Siguiendo la pauta de exigua duración que retrata a la mayoría de bandas en Washington D.C., Embrace tiene una fugaz, pero fructífera, trayectoria durante la que exprimen al máximo un año de vida en el que dejarán un inolvidable recuerdo de sus directos y un único lp, publicado en 1987 después de su disolución.

Conformados por el incombustible Ian McKaye – The teen Idles, Minor Threat, Egg Hunt – y tres componentes de The Faith, la banda de su hermano Alec, de ésta sacarán el molde de su sonido melódico con letras introspectivas, sin necesidad de perder un ápice de fuerza en su latido punk.

Pero bueno, pongámonos en situación. Esta historia empieza en 1983-84, años en los que curiosos de mentalidad mainstrean se cuelan en los conciertos del circuito hardcore y las facciones más sospechosas de skinheads acuden buscando únicamente gresca, aprovechándose de los habituales rituales de pogo. Esto no hace más que desvirtuar el mensaje de bandas como Minor Threat, Government Issue o los propios The Faith, devaluándose su perspectiva “straight edge” entre un público que ha crecido en la dirección equivocada.

Como respuesta a esta embarazosa situación, en 1985 Embrace nace junto a Rites of Spring para poner el punto de partida a “La Revolución del verano”. Dando forma a un punk de corte “emocional”, la concurrencia de los directos empieza a cambiar, progresivamente, desapareciendo parte de los curiosos y los más violentos, quienes se quedaban únicamente con el perfil agresivo de esta música para insuflar sus neuras más dañinas.

De esta manera, Embrace iniciarán una serie de conciertos entre el verano de 1985 y la primavera de 1986 que intercalarán con dos sesiones para la grabación de su único en Lp: la primera, en noviembre del ’85, será el germen de los once primeros cortes del álbum; y la segunda, en febrero de 1986 contemplará los tres últimos cortes con los que darán por finiquitado “Embrace” (1987).

Uno de los discos fundacionales de la vía más existencialista del post-hardcore, “Embrace” no está a la altura de primos-hermanos como el homónimo lp de Rites of Spring o el “Generic” (1982) de Flipper, pero tampoco anda muy lejos. Con himnos como “Money”, “Building” y “Dance of Days” no puede ser de otra manera. Lo bueno, es que el resto no desentona aunque si que llega a repetirse un pelín.
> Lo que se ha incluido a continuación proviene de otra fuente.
(** * Data modeling with Cassandra: the ETL notebook

    A shallow embedding of [project.ipynb]: the cell that lists the event
    files, the extract cell that merges the event CSV files into
    [event_datafile_new.csv], the transform cells that create the tables and
    load them row by row, the three query cells, and the cells that drop the
    tables and close the connection.

    Files are modelled at the level of CSV records (what [csv.reader] yields
    and what [csv.writer.writerow] is given).  The column-family store the
    notebook talks to through [session.execute] is modelled as a keyspace of
    tables, each a finite map from partition key to the rows of the partition
    kept in clustering-key order, with INSERT as an upsert on the primary key. *)

From Stdlib Require Import ZArith String Ascii Sorted.
From stdpp Require Import gmap strings list sorting.

Open Scope Z_scope.

(** ** Python values and exceptions *)

(** A CSV record: the list of fields of one line. *)
Abbreviation row := (list string).

(** The exceptions the notebook's cells can raise. *)
Inductive exn :=
| StopIteration      (* next() on an exhausted reader *)
| IndexError         (* row[i] out of range *)
| ValueError         (* int() / float() on a malformed literal *)
| FileNotFoundError  (* open() of a missing file *)
| NameError          (* a variable read before it is bound *)
| AttributeError     (* a field missing from a result row *)
| InvalidRequest.    (* the store refuses a statement *)

Inductive result (A : Type) :=
| Ok (a : A)
| Raise (e : exn).
Arguments Ok {A} a.
Arguments Raise {A} e.

(** ** Clustering order and partitions *)

(** The comparison that orders the rows of a partition. *)
Class Clustering (CK : Type) := ck_compare : CK → CK → comparison.

#[export] Instance Z_clustering : Clustering Z := Z.compare.

(** Several clustering columns compare lexicographically. *)
#[export] Instance pair_clustering {A B} `{Clustering A, Clustering B} :
  Clustering (A * B) :=
  λ x y, match ck_compare x.1 y.1 with
         | Eq => ck_compare x.2 y.2
         | c => c
         end.

(** INSERT inside one partition: the row goes to its place in clustering
    order; a row with the same clustering key is replaced. *)
Fixpoint upsert {CK V} `{Clustering CK} (k : CK) (v : V) (p : list (CK * V))
  : list (CK * V) :=
  match p with
  | [] => [(k, v)]
  | (k', v') :: p' =>
      match ck_compare k k' with
      | Lt => (k, v) :: p
      | Eq => (k, v) :: p'
      | Gt => (k', v') :: upsert k v p'
      end
  end.

(** Strictly ascending clustering keys. *)
Definition ascending {CK V} `{Clustering CK} (p : list (CK * V)) : Prop :=
  StronglySorted (λ x y, ck_compare x.1 y.1 = Lt) p.

(** What the proofs need of a clustering comparison. *)
Class ClusteringLaws (CK : Type) `{Clustering CK} : Prop := {
  ck_eq : ∀ a b : CK, ck_compare a b = Eq ↔ a = b;
  ck_antisym : ∀ a b : CK, ck_compare b a = CompOpp (ck_compare a b);
  ck_trans : ∀ a b c : CK,
    ck_compare a b = Lt → ck_compare b c = Lt → ck_compare a c = Lt
}.

Section Table.
Context {PK : Type} `{Countable PK} {CK V : Type} `{Clustering CK}.

(** The rows of one partition, in clustering order. *)
Definition table_partition (pk : PK) (t : gmap PK (list (CK * V)))
  : list (CK * V) := default [] (t !! pk).

Definition table_insert (pk : PK) (ck : CK) (v : V)
    (t : gmap PK (list (CK * V))) : gmap PK (list (CK * V)) :=
  <[pk := upsert ck v (table_partition pk t)]> t.

(** A row is stored under its primary key. *)
Definition stored (pk : PK) (ck : CK) (v : V)
    (t : gmap PK (list (CK * V))) : Prop :=
  (ck, v) ∈ table_partition pk t.

Definition table_wf (t : gmap PK (list (CK * V))) : Prop :=
  ∀ pk, ascending (table_partition pk t).
End Table.

(** ** CQL schemas, read from the DDL text *)

Inductive cql_type := CqlInt | CqlText | CqlDouble.

Record schema := Schema {
  sc_name : string;
  sc_columns : list (string * cql_type);
  sc_partition_key : list string;
  sc_clustering_key : list string
}.

Inductive token :=
| TWord (s : string)
| TLParen
| TRParen
| TComma.

Definition is_blank (c : ascii) : bool :=
  match c with
  | " "%char | "009"%char | "010"%char | "013"%char => true
  | _ => false
  end.

Definition flush (cur : string) (acc : list token) : list token :=
  match cur with
  | EmptyString => acc
  | _ => acc ++ [TWord cur]
  end.

(** Words are maximal runs of non-blank characters other than parentheses
    and commas. *)
Fixpoint tokenize (s : string) (cur : string) (acc : list token) : list token :=
  match s with
  | EmptyString => flush cur acc
  | String c s' =>
      if is_blank c then tokenize s' "" (flush cur acc)
      else if Ascii.eqb c "("%char then tokenize s' "" (flush cur acc ++ [TLParen])
      else if Ascii.eqb c ")"%char then tokenize s' "" (flush cur acc ++ [TRParen])
      else if Ascii.eqb c ","%char then tokenize s' "" (flush cur acc ++ [TComma])
      else tokenize s' (cur +:+ String c "") acc
  end.

Definition cql_type_of (s : string) : option cql_type :=
  if String.eqb s "int" then Some CqlInt
  else if String.eqb s "text" then Some CqlText
  else if String.eqb s "double" then Some CqlDouble
  else None.

(** [name type ,]* up to the PRIMARY KEY clause. *)
Fixpoint parse_columns (ts : list token) (acc : list (string * cql_type))
  : option (list (string * cql_type) * list token) :=
  match ts with
  | TWord "PRIMARY" :: TWord "KEY" :: TLParen :: rest => Some (acc, rest)
  | TWord c :: TWord ty :: TComma :: rest =>
      match cql_type_of ty with
      | Some t => parse_columns rest (acc ++ [(c, t)])
      | None => None
      end
  | _ => None
  end.

(** [, name]* up to the closing parenthesis, which is consumed. *)
Fixpoint parse_names (ts : list token) (acc : list string)
  : option (list string * list token) :=
  match ts with
  | TRParen :: rest => Some (acc, rest)
  | TComma :: TWord c :: rest => parse_names rest (acc ++ [c])
  | _ => None
  end.

(** The inside of PRIMARY KEY ( ... ): the first element is the partition
    key, a parenthesised group when it has several columns; the remaining
    columns are the clustering key. *)
Definition parse_primary_key (ts : list token)
  : option (list string * list string * list token) :=
  match ts with
  | TLParen :: TWord c :: rest =>
      match parse_names rest [c] with
      | Some (pk, rest') =>
          match parse_names rest' [] with
          | Some (ck, rest'') => Some (pk, ck, rest'')
          | None => None
          end
      | None => None
      end
  | TWord c :: rest =>
      match parse_names rest [] with
      | Some (ck, rest') => Some ([c], ck, rest')
      | None => None
      end
  | _ => None
  end.

Definition parse_table_body (name : string) (ts : list token) : option schema :=
  match parse_columns ts [] with
  | Some (cols, rest) =>
      match parse_primary_key rest with
      | Some (pk, ck, [TRParen]) =>
          if forallb (λ c, bool_decide (c ∈ cols.*1)) (pk ++ ck)
          then Some (Schema name cols pk ck) else None
      | _ => None
      end
  | None => None
  end.

(** CREATE TABLE [IF NOT EXISTS] name ( columns , PRIMARY KEY ( key ) ) *)
Definition parse_create_table (ddl : string) : option schema :=
  match tokenize ddl "" [] with
  | TWord "CREATE" :: TWord "TABLE" :: TWord "IF" :: TWord "NOT"
      :: TWord "EXISTS" :: TWord name :: TLParen :: rest =>
      parse_table_body name rest
  | TWord "CREATE" :: TWord "TABLE" :: TWord name :: TLParen :: rest =>
      parse_table_body name rest
  | _ => None
  end.


(** ** The keyspace *)

Definition new_datafile : string := "event_datafile_new.csv".

Definition int32 (z : Z) : bool := (-2147483648 <=? z) && (z <=? 2147483647).

Section Pipeline.
(** Python's builtin conversions [int()] and [float()] are taken as they
    are: partial functions of the text, [None] standing for ValueError.
    [double] is the type of Python floats. *)
Context {double : Type}.
Variable int : string → option Z.
Variable float : string → option double.

Inductive value :=
| VInt (z : Z)
| VText (s : string)
| VDouble (d : double).

(** A row of a result set: a named tuple. *)
Definition named_row : Type := list (string * value).

(** The four tables, each with the key structure of its PRIMARY KEY clause:
    partition key, clustering key, remaining columns. *)
Record tables := Tables {
  (* PRIMARY KEY (session_id, item_in_session); artist, song, length *)
  artist_song_session : gmap Z (list (Z * (string * string * double)));
  (* PRIMARY KEY ((user_id, session_id), item_in_session);
     artist, song, first_name, last_name *)
  song_playlist_session :
    gmap (Z * Z) (list (Z * (string * string * string * string)));
  (* PRIMARY KEY (song, user_id); first_name, last_name *)
  user_song : gmap string (list (Z * (string * string)));
  (* PRIMARY KEY (user_id, session_id, item_in_session);
     artist, song, first_name, last_name *)
  question_2 : gmap Z (list ((Z * Z) * (string * string * string * string)))
}.

(** The keyspace [sparkify]: the catalog of the tables that exist, by name,
    and their rows. *)
Record keyspace := Keyspace {
  ks_catalog : gmap string schema;
  ks_tables : tables
}.

Definition empty_keyspace : keyspace := Keyspace ∅ (Tables ∅ ∅ ∅ ∅).

(** ** The statements the notebook sends *)

Inductive statement :=
| CreateKeyspace
| CreateTable (ddl : string)
| InsertArtistSongSession (session_id item_in_session : Z)
    (artist song : string) (length : double)
| InsertSongPlaylistSession (user_id session_id item_in_session : Z)
    (artist song first_name last_name : string)
| InsertUserSong (song : string) (user_id : Z) (first_name last_name : string)
| InsertQuestion2 (artist song : string)
    (session_id item_in_session user_id : Z) (first_name last_name : string)
| SelectArtistSongSession
| SelectSongPlaylistSession
| SelectUserSong
| SelectUserSongWithId
| SelectQuestion2
| DropTable (name : string).

(** The first argument of [session.execute]. *)
Definition query_text (q : statement) : string :=
  match q with
  | CreateKeyspace =>
      "CREATE KEYSPACE IF NOT EXISTS sparkify         WITH REPLICATION = {'class': 'SimpleStrategy', 'replication_factor': 1}"
  | CreateTable ddl => ddl
  | InsertArtistSongSession _ _ _ _ _ =>
      "INSERT INTO artist_song_session (session_id, item_in_session, artist, song, length)"
      +:+ " VALUES (%s, %s, %s, %s, %s)"
  | InsertSongPlaylistSession _ _ _ _ _ _ _ =>
      "INSERT INTO song_playlist_session (user_id, session_id, item_in_session, artist, song,                 first_name, last_name)"
      +:+ " VALUES (%s, %s, %s, %s, %s, %s, %s)"
  | InsertUserSong _ _ _ _ =>
      "INSERT INTO user_song (song, user_id, first_name, last_name)"
      +:+ " VALUES (%s, %s, %s, %s)"
  | InsertQuestion2 _ _ _ _ _ _ _ =>
      "INSERT INTO question_2 (artist, song, session_id, item_in_session, user_id, first_name, last_name)"
      +:+ " VALUES (%s, %s, %s, %s, %s, %s, %s)"
  | SelectArtistSongSession =>
      "SELECT artist, song, length FROM artist_song_session WHERE session_id=338 and item_in_session=4"
  | SelectSongPlaylistSession =>
      "SELECT item_in_session, artist, song, first_name, last_name FROM song_playlist_session WHERE user_id=10 and session_id=182"
  | SelectUserSong =>
      "SELECT first_name, last_name FROM user_song WHERE song='All Hands Against His Own'"
  | SelectUserSongWithId =>
      "SELECT user_id, first_name, last_name FROM user_song WHERE song='All Hands Against His Own'"
  | SelectQuestion2 =>
      "SELECT * FROM question_2 WHERE user_id=10 and session_id=182"
  | DropTable name => "drop table " +:+ name
  end.

(** The second argument of [session.execute]: [None] when the call passes
    the query alone. *)
Definition query_params (q : statement) : option (list value) :=
  match q with
  | InsertArtistSongSession sid item artist song len =>
      Some [VInt sid; VInt item; VText artist; VText song; VDouble len]
  | InsertSongPlaylistSession uid sid item artist song first last =>
      Some [VInt uid; VInt sid; VInt item; VText artist; VText song;
            VText first; VText last]
  | InsertUserSong song uid first last =>
      Some [VText song; VInt uid; VText first; VText last]
  | InsertQuestion2 artist song sid item uid first last =>
      Some [VText artist; VText song; VInt sid; VInt item; VInt uid;
            VText first; VText last]
  | _ => None
  end.

Definition is_insert (q : statement) : bool :=
  match q with
  | InsertArtistSongSession _ _ _ _ _ | InsertSongPlaylistSession _ _ _ _ _ _ _
  | InsertUserSong _ _ _ _ | InsertQuestion2 _ _ _ _ _ _ _ => true
  | _ => false
  end.

Definition is_create_table (q : statement) : bool :=
  match q with CreateTable _ => true | _ => false end.

Definition is_select (q : statement) : bool :=
  match q with
  | SelectArtistSongSession | SelectSongPlaylistSession | SelectUserSong
  | SelectUserSongWithId | SelectQuestion2 => true
  | _ => false
  end.

(** ** What the store does with a statement *)

Definition table_exists (name : string) (ks : keyspace) : bool :=
  bool_decide (is_Some (ks_catalog ks !! name)).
En cuanto a las constantes sonoras de Embrace, su principal articulador no sería Ian McKake, como muchos se podrían imaginar, sino más bien Michael Hampton, quien le daba cuerda a unas canciones que crecían a través de la enmarañada electricidad propagada por su guitarra. Con contundencia punk y nervio post-punk – vía Siouxie & The Banshees y Echo & The Bunnymen -, Hampton funcionaba como el perfecto punto de apoyo a un McKaye que se perdía entre los pliegues de sus riffs arenosos, cohesionando el sonido del grupo hasta niveles donde cualquier tipo de fisura no tenía razón de ser.

Sobresaliente banco de pruebas para lo que nos esperaría en un futuro no muy lejano, de Embrace y Rites of Spring saldrían las diferentes partes que, junto a Joe Lally, pondrían los cimientos de la banda más grande de la historia del “punk inteligente”: Fugazi.

Solo por este hecho, una visita al pequeño legado de Embrace pasa de ser “muy aconsejable” a “completamente imprescindible”, sobre todo para el que quiera tirar del hilo de Fugazi hasta sus orígenes y, de paso, ahondar en la veta más reluciente de la brillante historia de Dischord records.